We got our tickets torn and entered the lobby of the Chinese. Zetts had been right; it was a waste, considering how admission prices had pole-vaulted since the last time I had gone to a movie theatre . . . which had been about the last time I was on a shooting range.

According to the Mole Man, there was a curtained niche near the narrow stairs leading down to the men’s restroom. Inside was a door labeled
EMPLOYEES ONLY
. Instead of a keyed lock, there was a cardswipe slot mounted next to the door.

We ducked inside the curtain; it was a close fit for two men. “Okay. Put ’em on and remember—”

“Dude, I got it, okay?” Zetts cuffed himself with the bracelets I had provided.

I popped the snap closure on the shoulder holster that secured the gun, then ran my fake
NORCO
ID through the card slot. The LED blinked red, then green, and the door gave you about as much time to enter as the average key-carded hotel room, which meant I had to run the card twice.

Inside, metal stairs led down about two stories, judging by what we could see from the landing.

Zetts held both hands up to point, and I acknowledged the camera lens angled down at us, out of reach in the concrete shadows. We switched positions so he could move down the steps ahead of me, since he was supposedly my prisoner. He was playing my part, from Dandine’s backup plan for the First Interstate building, where
NORCO
. . . wasn’t.

Below was more bare cement—buttressing, foundations, heavy rebar and bolting, and foam-insulated pipes. Nothing more mysterious than what you’d see in a newly constructed parking garage. Something
was amiss but I couldn’t place it. Left of the foot of the stairs was a single bank of elevator doors and a bored-looking theatre usher, leaning against the wall, reading a comic book.

Not reading, not really. Watching us approach. Not an usher. Too big. His jacket was unbuttoned.

I flashed the ID prepared for me by the (obviously talented) Rook. Then I opened my jacket to display the gun in my armpit, the same way Dandine had at Park Tower. The man nodded coolly, twigging up one eyebrow at the sight of my cast, then produced another key card. His and mine were required to scan through double slots next to the elevator doors, the way a safety deposit box needs two keys. The doors slid back and he resumed not-reading his comic.

Not an elevator, not yet. It was a short corridor with an identical set of doors about fifteen feet distant. Once the doors behind us closed, the others opened. It was like an airlock, or a great place to rabbit-trap a possible threat. When I crossed under the threshold, a two-note beep sounded.

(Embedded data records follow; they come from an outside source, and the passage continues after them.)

(** A time from 1970 up to the year 6429 is printed into 25 bytes with 26 chars,
    which do not fit. *)
Lemma print_time_overruns {E} `{!Gen E} ts (s : st E) :
  0 <= ts < 2 ^ 47 -> print_time ts s = (inr Overrun, s).
Proof.
  intros Hts. unfold print_time. cbv zeta.
  eapply sprintf_overruns; [vm_compute; reflexivity..|].
  cbn [width show from_option id].
  assert (1600 <= year (gettm ts) <= 6800) as Hy.
  { unfold gettm, gmtime. pose proof (civil_year (Z.quot (ts + 8 * 60 * 60 * 1000) 1000 `div` 86400)) as Hc.
    destruct (civil _) as [[y m] dd]. simpl in *. apply Hc.
    rewrite Z.quot_div_nonneg by lia. split; [apply Z.div_pos; [apply Z.div_pos; lia|lia]|].
    apply Z.div_lt_upper_bound; [lia|]. apply Z.div_lt_upper_bound; lia. }
  assert (swrap 32 (year (gettm ts)) = year (gettm ts)) as ->
    by (apply swrap_small; lia).
  pose proof (length_show_d_ge 3 (year (gettm ts)) ltac:(lia)).
  repeat match goal with |- context [length (show_d ?w ?z)] =>
    lazymatch goal with H : (_ <= length (show_d w z))%nat |- _ => fail | _ =>
      pose proof (length_show_d w z) end end.
  lia.
Qed.

(** Neither the paths of cameras nor those of radars are ever stored: the time
    of sending, printed first, overruns its 25 bytes, and nothing has been
    executed then. *)
Theorem paths_overrun {E} `{!Gen E} (rand : Z) (d : msg) (g g' : E) (sql : list str) id :
  0 <= int d "sendtime" < 2 ^ 47 -> next_id g = Some (id, g') ->
  cameraInsert rand d (mkSt g sql) = (inr Overrun, mkSt g' sql)
  /\ radarInsert rand d (mkSt g sql) = (inr Overrun, mkSt g' sql).
Proof.
  intros Hts Hg. unfold cameraInsert, radarInsert, multi_path. cbv zeta.
  cbv [mbind M_bind next]. cbn [gen sqls]. rewrite Hg. by rewrite print_time_overruns.
Qed.

Lemma paths_overrun_witness :
  cameraInsert 0 (Msg [("sendtime", VInt 1691985600123)]) (mkSt 1%nat []) = (inr Overrun, mkSt 2%nat []).
Proof.
  apply (paths_overrun 0 (Msg [("sendtime", VInt 1691985600123)]) 1%nat 2%nat [] 1);
    [vm_compute; split; congruence|reflexivity].
Defined.

(** ** A message with a sensor area *)

Section Never.
Context {E : Type} `{!Gen E} (v : msg).

Definition any : stop -> Prop := fun _ => True.

Lemma any_stop e : any e.
Proof. exact I. Qed.

Lemma any_ids : ids (E := E) any.
Proof. by left. Qed.

Lemma any_fine w : fine any 500 w.
Proof. by left. Qed.

#[local] Hint Resolve any_ids any_fine any_stop : stops core.

Lemma never_weaken {A} (Q : A -> Prop) (m : M E A) : ends any (fun _ => False) m -> ends any Q m.
Proof. by apply ends_weaken. Qed.
(** A table of printed rows executes what its turns execute and then one
    statement with all its rows. *)
Lemma table_prints header t cost l f g q :
  prints header t cost f -> (10 < length header)%nat -> gives (costs cost l) g ->
  let '(rows, out, g') := turns t l g in
  g' = after (costs cost l) g /\
  table l f (mkSt g q) = (inl (), mkSt g' (q ++ out ++ statement header rows)).
Proof.
  intros Hf Hh Hg. unfold turns, table, for_. destruct l as [|x l].
  - simpl. by rewrite app_nil_r.
  - cbn [foldl for_from]. apply gives_app in Hg as [Hx Hl]. destruct (Hf 0%nat x [] g q Hx) as [Hgx Hrun].
    cbv [mbind M_bind]. rewrite Hrun. clear Hrun.
    cbn [Nat.eqb app].
    pose proof (for_prints header t cost l f 1 (header ++ row_text (t x g) ++ $",")
      (gen_after (t x g)) (q ++ executed (t x g)) [row_text (t x g)] (executed (t x g))) as H.
    unfold turns_from in H. destruct (foldl _ _ _) as [[rows out] g'].
    destruct H as (rows' & out' & -> & -> & -> & ->); [done|lia|by rewrite Hgx|].
    change (costs cost (x :: l)) with (cost x + costs cost l)%nat. rewrite after_app, Hgx. split; [done|].
    assert ((header ++ row_text (t x g) ++ $",") ++ concat (map (fun r => r ++ $",") rows')
      = header ++ concat (map (fun r => r ++ $",") (row_text (t x g) :: rows'))) as ->
      by (cbn [map concat]; by rewrite <- !app_assoc).
    unfold flush. rewrite close_rows.
    destruct (Nat.ltb_spec 10 (length (header ++ commas (row_text (t x g) :: rows') ++ $";")));
      [|rewrite length_app in *; lia].
    unfold excute. cbn [gen sqls]. by rewrite <- !app_assoc.
Qed.

Lemma row_run i size header fmt args acc (s : st E) t :
  format header [] = Some header -> Z.of_nat (length header) <? size = true ->
  format fmt args = Some t -> Z.of_nat (length t) < size ->
  row i size header fmt args acc s
  = (inl (acc ++ (if (i =? 0)%nat then header else []) ++ t), s).
Proof.
  intros Hh Hlh Hf Ht%Z.ltb_lt. unfold row. cbv [mbind M_bind].
  destruct (i =? 0)%nat.
  - unfold sprintf at 1. rewrite Hh, Hlh. cbv [mret M_ret].
    unfold sprintf. rewrite Hf, Ht. cbv [mret M_ret]. by rewrite <- app_assoc.
  - unfold sprintf. cbv [mret M_ret]. by rewrite Hf, Ht.
Qed.

(** ** The detected regions *)

Lemma next_run g q : is_Some (next_id g) -> next (mkSt g q) = (inl (draw g).1, mkSt (draw g).2 q).
Proof. unfold next, draw. cbn [gen sqls]. by intros [[id g'] ->]. Qed.

(** Numbers as the statements have them. *)
Definition num (z : Z) : str := show_d 0 (swrap 32 z).
Definition lnum (z : Z) : str := to_strz (swrap 64 z).

Definition point_header : str :=
  lines ["INSERT INTO `cam_data_polygon_position_3_d`";
    "				(`id`,`split_id`,`lon`,`lat`,`ele`,`cam_data_polygon_id`)VALUES"].

Definition region_header : str :=
  lines ["INSERT INTO `cam_data_polygon`"; "			(`id`,`split_id`,`cam_data_id`)VALUES"].

Definition point_turn (splitId regionId : Z) (x : msg) (g : E) : turn :=
  mkTurn (tuple [lnum (draw g).1; num splitId; num (int x "lon"); num (int x "lat");
    num (int x "ele"); lnum regionId]) [] (draw g).2.

Definition region_turn (splitId camId : Z) (x : msg) (g : E) : turn :=
  let id := (draw g).1 in
  let '(points, out, g') := turns (point_turn splitId id) (rep x "pos") (draw g).2 in
  mkTurn (tuple [lnum id; num splitId; lnum camId]) (out ++ statement point_header points) g'.

(** What numbers print fits any of the buffers. *)
Lemma numbers_fit size fmt args t :
  format fmt args = Some t -> Forall (arg_short 0) args ->
  Z.of_nat (bound 0 fmt) <? size = true -> Z.of_nat (length t) < size.
Proof. intros Hf Ha Hb%Z.ltb_lt. pose proof (format_length _ _ _ _ Ha Hf). lia. Qed.

(** A point takes an id, and a region one more than it has points. *)
Definition point_cost (x : msg) : nat := 1.
Definition region_cost (x : msg) : nat := S (costs point_cost (rep x "pos")).

Lemma points_print splitId regionId :
  prints point_header (point_turn splitId regionId) point_cost (camPolygonPos_row splitId regionId).
Proof.
  intros i x acc g q [Hg _]. split; [done|].
  unfold camPolygonPos_row. cbv [mbind M_bind]. rewrite next_run by done. cbv zeta.
  assert (format (lines ["(%lld,%d,%d,%d,%d,%lld),"])
    [L (draw g).1; D splitId; D (int x "lon"); D (int x "lat"); D (int x "ele"); L regionId]
    = Some (row_text (point_turn splitId regionId x g) ++ $",")) as Hf
    by (cbn [row_text point_turn]; unfold tuple, commas; rewrite <- !app_assoc; reflexivity).
  rewrite (row_run _ _ _ _ _ _ _ (row_text (point_turn splitId regionId x g) ++ $","));
    [|vm_compute; reflexivity|vm_compute; reflexivity|exact Hf
     |eapply numbers_fit; [exact Hf|repeat constructor|vm_compute; reflexivity]].
  cbv [mret M_ret]. by rewrite app_nil_r.
Qed.

Lemma regions_print splitId camId :
  prints region_header (region_turn splitId camId) region_cost (camPolygon_row splitId camId).
Proof.
  intros i x acc g q [Hg Hpts]. unfold camPolygon_row. cbv [mbind M_bind]. rewrite next_run by done.
  cbv zeta. unfold region_turn. set (id := (draw g).1).
  assert (format (lines ["(%lld,%d,%lld),"]) [L id; D splitId; L camId]
    = Some (tuple [lnum id; num splitId; lnum camId] ++ $",")) as Hf
    by (unfold tuple, commas; rewrite <- !app_assoc; reflexivity).
  rewrite (row_run _ _ _ _ _ _ _ (tuple [lnum id; num splitId; lnum camId] ++ $","));
    [|vm_compute; reflexivity|vm_compute; reflexivity|exact Hf
     |eapply numbers_fit; [exact Hf|repeat constructor|vm_compute; reflexivity]].
  pose proof (table_prints _ _ _ _ _ (draw g).2 q (points_print splitId id)
    ltac:(vm_compute; lia) Hpts) as H.
  destruct (turns _ _ _) as [[points out] g']. destruct H as [-> H]. split; [done|].
  by rewrite H.
Qed.

(** C20. Detected regions, when the generator gives as many ids as there are regions
    and points: for each region in turn its points are stored in one statement, if
    it has any, and then all regions in one statement; the ids are drawn in this
    order, each region's before those of its points. *)
Theorem regions_stored (splitId camId : Z) (d : msg) (g : E) (q : list str) :
  gives (costs region_cost (rep d "detectedregion")) g ->
  regions splitId camId d (mkSt g q) =
    let '(rows, out, g') := turns (region_turn splitId camId) (rep d "detectedregion") g in
    (inl (), mkSt g' (q ++ out ++ statement region_header rows)).
Proof.
  intros Hg. pose proof (table_prints _ _ _ _ _ g q (regions_print splitId camId)
    ltac:(vm_compute; lia) Hg) as H.
  unfold regions. destruct (turns _ _ _) as [[rows out] g']. by destruct H.
Qed.

End Tables.

(** An example with two regions, the first with a point. *)
Definition count : Gen nat := fun n => Some (Z.of_nat n, S n).
#[local] Existing Instance count.

Definition two_regions : msg :=
  Msg [("detectedregion", VRep [Msg [("pos", VRep [Msg [("lon", VInt 7)]])]; Msg []])].

(** Three ids of the program's own generator, with a clock that moves on. *)
Definition some_clock : list SnowFlake.timeval :=
  [SnowFlake.tv 1700000000 0; SnowFlake.tv 1700000001 0; SnowFlake.tv 1700000002 0].
Definition some_flake : SnowFlake.t := SnowFlake.mk 1 1 0 0.

Lemma regions_stored_witness :
  regions 2345 5 two_regions (mkSt 1%nat [])
  = (inl (), mkSt 4%nat
      [point_header ++ $"(2,2345,7,0,0,1);"; region_header ++ $"(1,2345,5),(3,2345,5);"]) /\
  length (sqls (snd (regions 2345 5 two_regions (mkSt (some_flake, some_clock) [])))) = 2%nat.
Proof.
  split.
  - etransitivity; [apply (regions_stored 2345 5 two_regions 1%nat []); vm_compute; eauto 10|vm_compute; reflexivity].
  - rewrite (regions_stored (E := SnowFlake.t * list SnowFlake.timeval)); [vm_compute; reflexivity|].
    vm_compute. eauto 10.
Defined.

(** ** Events behind a skipped one *)

Section Skipped.
Context {E : Type} `{!Gen E}.

(** Events that were sent down by hand are not stored. *)
Definition skipped (e : msg) : bool := (int e "datasource" =? 9) || (int e "datasource" =? 12).

Fixpoint literals (ps : list piece) : nat :=
  match ps with
  | [] => O
  | Lit _ :: ps' => S (literals ps')
  | _ :: ps' => literals ps'
  end.

Lemma width_literals ps args : is_Some (print ps args) -> (literals ps <= width ps args)%nat.
Proof.
  revert args. induction ps as [|p ps IH]; intros args [s Hs]; [simpl; lia|].
  destruct (class_of_piece p) as [c|] eqn:Ep.
  - destruct args as [|a args]; [by destruct p|].
    assert (literals (p :: ps) = literals ps) as -> by (by destruct p).
    assert (print (p :: ps) (a :: args) = (t ← show p a; app t <$> print ps args)) as Hp
      by (by destruct p).
    assert (width (p :: ps) (a :: args) = (length (default [] (show p a)) + width ps args)%nat) as ->
      by (by destruct p).
    rewrite Hp in Hs. destruct (show p a) as [t|]; [|done]. simpl in Hs.
    destruct (print ps args) as [u|] eqn:Eu; [|done].
    specialize (IH args ltac:(by eexists)). lia.
  - destruct p; try done. simpl in *. destruct (print ps args) as [u|] eqn:Eu; [|done].
    specialize (IH args ltac:(by eexists)). lia.
Qed.
Lemma quiet_rep m f x : quiet m = true -> x ∈ rep m f -> quiet x = true.
Proof.
  intros H. unfold rep. destruct (get m f) as [[]|] eqn:E; try (by intros Hx%not_elem_of_nil).
  apply get_quiet in E; [|done]. simpl in E. rewrite forallb_forall in E.
  intros Hx. by apply E, list_elem_of_In.
Qed.

Lemma quiet_field m f : quiet m = true -> quiet_arg (P (text m f)).
Proof.
  intros H. unfold text. simpl. destruct (get m f) as [[]|] eqn:E; try done. by eapply get_quiet in E.
Qed.

Lemma quiet_opt c s : quiet_arg (P s) -> quiet_arg (P (opt_text c s)).
Proof. by destruct c. Qed.

(** ** Numbers are inert *)

Definition number_char (c : ascii) : bool := bool_decide (c ∈ $"0123456789-.naif").

Lemma number_inert c : number_char c = true -> inert c = true /\ quiet_char c = true.
Proof.
  intros H%bool_decide_eq_true. split; apply bool_decide_eq_true; revert c H; apply Forall_forall;
    by_decision.
Qed.

Definition number_text (s : str) : Prop := Forall (fun c => number_char c = true) s.

Lemma digit_number x : number_char (pretty_N_char x) = true.
Proof. unfold pretty_N_char. by repeat case_match. Qed.

Lemma number_go x s :
  number_text (list_ascii_of_string s) -> number_text (list_ascii_of_string (pretty_N_go x s)).
Proof.
  revert s. induction (N.lt_wf_0 x) as [x _ IH]. intros s Hs.
  destruct (decide (x = 0%N)) as [->|]; [by rewrite pretty_N_go_0|].
  rewrite pretty_N_go_step by lia. apply IH; [apply N.div_lt; lia|].
  simpl. by apply Forall_cons_2; [apply digit_number|].
Qed.

Lemma number_to_strz z : number_text (to_strz z).
Proof.
  assert (forall n : N, number_text (list_ascii_of_string (pretty n))) as H.
  { intros n. unfold pretty, pretty_N. case_decide; [by repeat constructor|]. apply number_go. constructor. }
  destruct z as [|p|p]; [by repeat constructor|apply H|].
  change (to_strz (Z.neg p)) with ("-"%char :: list_ascii_of_string (pretty (N.pos p))).
  by apply Forall_cons_2; [|apply H].
Qed.

Lemma number_pad w s : number_text s -> number_text (pad w s).
Proof. intros H. apply Forall_app. split; [|done]. by apply Forall_replicate. Qed.

Lemma number_show_d w z : number_text (show_d w z).
Proof.
  unfold show_d. destruct (z <? 0); [apply Forall_cons_2; [done|]|]; apply number_pad, number_to_strz.
Qed.

Lemma number_show_f d : number_text (show_f d).
Proof.
  destruct d as [s|s| |s m e]; simpl.
  - by destruct s; repeat constructor.
  - by destruct s; repeat constructor.
  - by repeat constructor.
  - apply Forall_app. split; [by destruct s; repeat constructor|].
    apply Forall_app. split; [apply number_to_strz|]. apply Forall_cons_2; [done|].
    apply number_pad, number_to_strz.
Qed.

(** What is printed for an argument: a number, or the text itself. *)
Lemma show_cases p a s :
  show p a = Some s -> number_text s /\ p <> Cs \/ p = Cs /\ a = P s.
Proof.
  destruct p, a; simpl; intros [= <-]; try (by right); left; (split; [|done]);
    first [apply number_show_d|apply number_to_strz|apply number_show_f].
Qed.

(** ** What a format prints *)

Lemma scan_app st a b : scan st (a ++ b) = (st' ← scan st a; scan st' b).
Proof.
  revert st. induction a as [|c a IH]; intros st; simpl; [done|].
  destruct (scan_char st c); simpl; [apply IH|done].
Qed.

Lemma scan_number st s : number_text s -> scan st s = Some st.
Proof.
  intros H. induction H as [|c s Hc Hs IH]; [done|]. simpl.
  apply number_inert in Hc as [Hi Hq]. unfold scan_char. rewrite Hi.
  destruct (in_text st); [|done]. rewrite decide_False; [done|].
  intros ->. by vm_compute in Hq.
Qed.

Lemma scan_text st s : in_text st = true -> quiet_text s = true -> scan st s = Some st.
Proof.
  intros Ht. induction s as [|c s IH]; [done|]. simpl. intros [Hc Hs]%andb_true_iff.
  unfold scan_char. rewrite Ht, decide_False; [by apply IH|]. intros ->. by vm_compute in Hc.
Qed.

Lemma scan_print ps : forall st st' args t,
  Forall quiet_arg args -> print ps args = Some t -> scan_pieces st ps = Some st' -> scan st t = Some st'.
Proof.
  induction ps as [|p ps IH]; intros st st' args t Ha Hp Hs; [simpl in *; by simplify_eq/=|].
  destruct (class_of_piece p) as [c|] eqn:Ep.
  - destruct args as [|a args]; [by destruct p|]. apply Forall_cons in Ha as [Ha Hargs].
    assert (print (p :: ps) (a :: args) = (s ← show p a; app s <$> print ps args)) as E by (by destruct p).
    rewrite E in Hp. clear E. destruct (show p a) as [s|] eqn:Es; [|done]. simpl in Hp.
    destruct (print ps args) as [u|] eqn:Eu; [|done]. simpl in Hp. simplify_eq. rewrite scan_app.
    simpl in Hs. destruct (scan_piece st p) as [st1|] eqn:E1; [|done]. simpl in Hs.
    apply show_cases in Es as [[Hn Hne]|[-> ->]].
    + rewrite scan_number by done. simpl. eapply IH; [done..|]. destruct p; simpl in *; by simplify_eq.
    + simpl in E1. destruct (in_text st) eqn:Et; [|done]. simplify_eq.
      rewrite scan_text by done. simpl. by eapply IH.
  - destruct p as [c| | | | |]; try done. simpl in Hp, Hs.
    destruct (print ps args) as [u|] eqn:Eu; [|done]. simpl in Hp. simplify_eq. simpl.
    destruct (scan_char st c); [|done]. simpl in *. by eapply IH.
Qed.

Lemma scan_formatted fmt args t st st' :
  Forall quiet_arg args -> format fmt args = Some t -> scan_format st fmt = Some st' -> scan st t = Some st'.
Proof.
  unfold format, scan_format. destruct (parse fmt) as [ps|]; [|done]. simpl. apply scan_print.
Qed.

(** The first piece prints a text, the others what is behind it. *)
Lemma print_first p ps args t :
  print (p :: ps) args = Some t -> exists s u args', t = s ++ u /\ print ps args' = Some u.
Proof.
  intros Hp. destruct p as [c| | | | |]; cbn [print] in Hp.
  1: { destruct (print ps args) as [u|] eqn:Eu; [|done]. simpl in Hp. simplify_eq. by exists [c], u, args. }
  all: destruct args as [|a args]; [done|].
  all: match type of Hp with (?sh ≫= _) = _ => destruct sh as [s|]; [|done] end.
  all: cbn in Hp; destruct (print ps args) as [u|] eqn:Eu; [|done]; cbn in Hp; simplify_eq.
  all: by exists s, u, args.
Qed.

Lemma print_last ps : forall args t c,
  print ps args = Some t -> last ps = Some (Lit c) -> last t = Some c.
Proof.
  induction ps as [|p ps IH]; intros args t c Hp Hl; [done|].
  destruct ps as [|p' ps].
  - simpl in Hl. simplify_eq. simpl in Hp. by simplify_eq.
  - destruct (print_first _ _ _ _ Hp) as (s & u & args' & -> & Hu).
    rewrite last_app. change (last (p :: p' :: ps)) with (last (p' :: ps)) in Hl.
    by rewrite (IH _ _ _ Hu Hl).
Qed.

Lemma formatted_last fmt args t c :
  format fmt args = Some t -> last_char fmt = Some c -> last t = Some c.
Proof.
  unfold format, last_char. destruct (parse fmt) as [ps|]; [|done]. simpl. intros Hp.
  destruct (last ps) as [[]|] eqn:E; intros; simplify_eq. by eapply print_last.
Qed.

(** Texts without quotes print texts without quotes. *)
Lemma number_quiet s : number_text s -> quiet_text s = true.
Proof.
  intros H. induction H as [|c s Hc _ IH]; [done|]. simpl. rewrite IH, andb_true_r.
  by apply number_inert.
Qed.

Lemma show_quiet p a s : quiet_arg a -> show p a = Some s -> quiet_text s = true.
Proof. intros Ha Hs. apply show_cases in Hs as [[Hn _]|[_ ->]]; [by apply number_quiet|done]. Qed.

Lemma quiet_app s t : quiet_text s = true -> quiet_text t = true -> quiet_text (s ++ t) = true.
Proof. unfold quiet_text. intros Hs Ht. by rewrite forallb_app, Hs, Ht. Qed.

Lemma print_quiet ps : forall args t,
  Forall quiet_arg args -> print ps args = Some t ->
  forallb (fun p => match p with Lit c => quiet_char c | _ => true end) ps = true -> quiet_text t = true.
Proof.
  induction ps as [|p ps IH]; intros args t Ha Hp Hq; [simpl in Hp; by simplify_eq|].
  cbn [forallb] in Hq. apply andb_true_iff in Hq as [Hc Hq].
  destruct p as [c| | | | |]; cbn [print] in Hp.
  1: { destruct (print ps args) as [u|] eqn:Eu; [|done]. simpl in Hp. simplify_eq.
       by apply (quiet_app [c]); [simpl; rewrite Hc|eapply IH]. }
  all: destruct args as [|a args]; [done|]; apply Forall_cons in Ha as [Ha Hargs].
  all: match type of Hp with (?sh ≫= _) = _ => destruct sh as [s|] eqn:Es; [|done] end.
  all: cbn in Hp; destruct (print ps args) as [u|] eqn:Eu; [|done]; cbn in Hp; simplify_eq.
  all: by apply quiet_app; [eapply show_quiet|eapply IH].
Qed.

(** ** Rows and tables *)

(** What was collected up to turn [i] of the loop over a table: nothing at
    first, later rows of as many values as the header has columns, with a
    comma behind them. *)
Definition rows_in (header : str) (i : nat) (acc : str) : Prop :=
  if (i =? 0)%nat then acc = []
  else exists k, scan_format init header = Some (between k false)
    /\ scan init acc = Some (between k true) /\ last acc = Some ","%char.

(** The rows of [fmt] fit the header. *)
Definition fits_header (header fmt : str) : bool :=
  match scan_format init header with
  | Some (mkSc (Some k) _ _ _) => matching k header fmt
  | _ => false
  end.

Lemma fits_header_matching header fmt :
  fits_header header fmt = true ->
  exists k, scan_format init header = Some (between k false)
    /\ (forall rows, scan_format (between k rows) fmt = Some (between k true))
    /\ last_char fmt = Some ","%char.
Proof.
  unfold fits_header. destruct (scan_format init header) as [[[k|] ? ? ?]|] eqn:E; try done.
  unfold matching. rewrite !andb_true_iff, !bool_decide_eq_true. intros [[[H1 H2] H3] H4].
  exists k. by split_and!; [congruence|intros []|].
Qed.

Lemma rows_next header fmt args h t i acc :
  fits_header header fmt = true -> Forall quiet_arg args ->
  ((i =? 0)%nat = true -> format header [] = Some h) -> format fmt args = Some t ->
  rows_in header i acc -> rows_in header (S i) (acc ++ (if (i =? 0)%nat then h else []) ++ t).
Proof.
  intros (k & Hk & Hrow & Hlast)%fits_header_matching Ha Hh Ht Hacc.
  pose proof (formatted_last _ _ _ _ Ht Hlast) as Hl.
  exists k. split; [done|]. split; [|by rewrite !last_app, Hl].
  unfold rows_in in Hacc. destruct (i =? 0)%nat.
  - subst acc. simpl. rewrite scan_app, (scan_formatted _ [] _ _ _ (Forall_nil_2 _) (Hh eq_refl) Hk).
    simpl. by eapply scan_formatted.
  - destruct Hacc as (k' & Hk' & Hs & _). rewrite Hk in Hk'. injection Hk' as <-.
    simpl. rewrite scan_app, Hs. simpl. by eapply scan_formatted.
Qed.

The next room was a reception area with no attempt at charm. A grizzled man with a fairly lush handlebar moustache was stationed at an aluminum console full of TV monitors and phone lines. Off to his left, two security men sat browsing magazines in a punishingly severe waiting area—stone table, glass top, vinyl furniture. I was conscious of moving my hand
very slowly
to my pocket to exhibit my ID. The man with the moustache barely glanced at it, but nodded. He resembled an old cowboy gone corporate, or a retired stuntman.

“Reference?” he said.

“This is Declan Morris Zetts,” I said. “But Gerardis will want to see me.”

“What’s this?” He was looking at Zetts, noting the handcuffs.

“I wound up with a detainee. That’s why Gerardis will want to know about it.”

“Armament?”

“Standard
SIG
Super .40, from inventory.”

The man typed a few instructions and waited to see something he didn’t like on a screen, or hear it in his phone headset. “One of ours, plus one guest,” he reported into his mike. “Reference was Declan Morris
Zetts. Requesting Gerardis.” He listened as someone in his ear delivered quite a long sentence. His eyebrows went up.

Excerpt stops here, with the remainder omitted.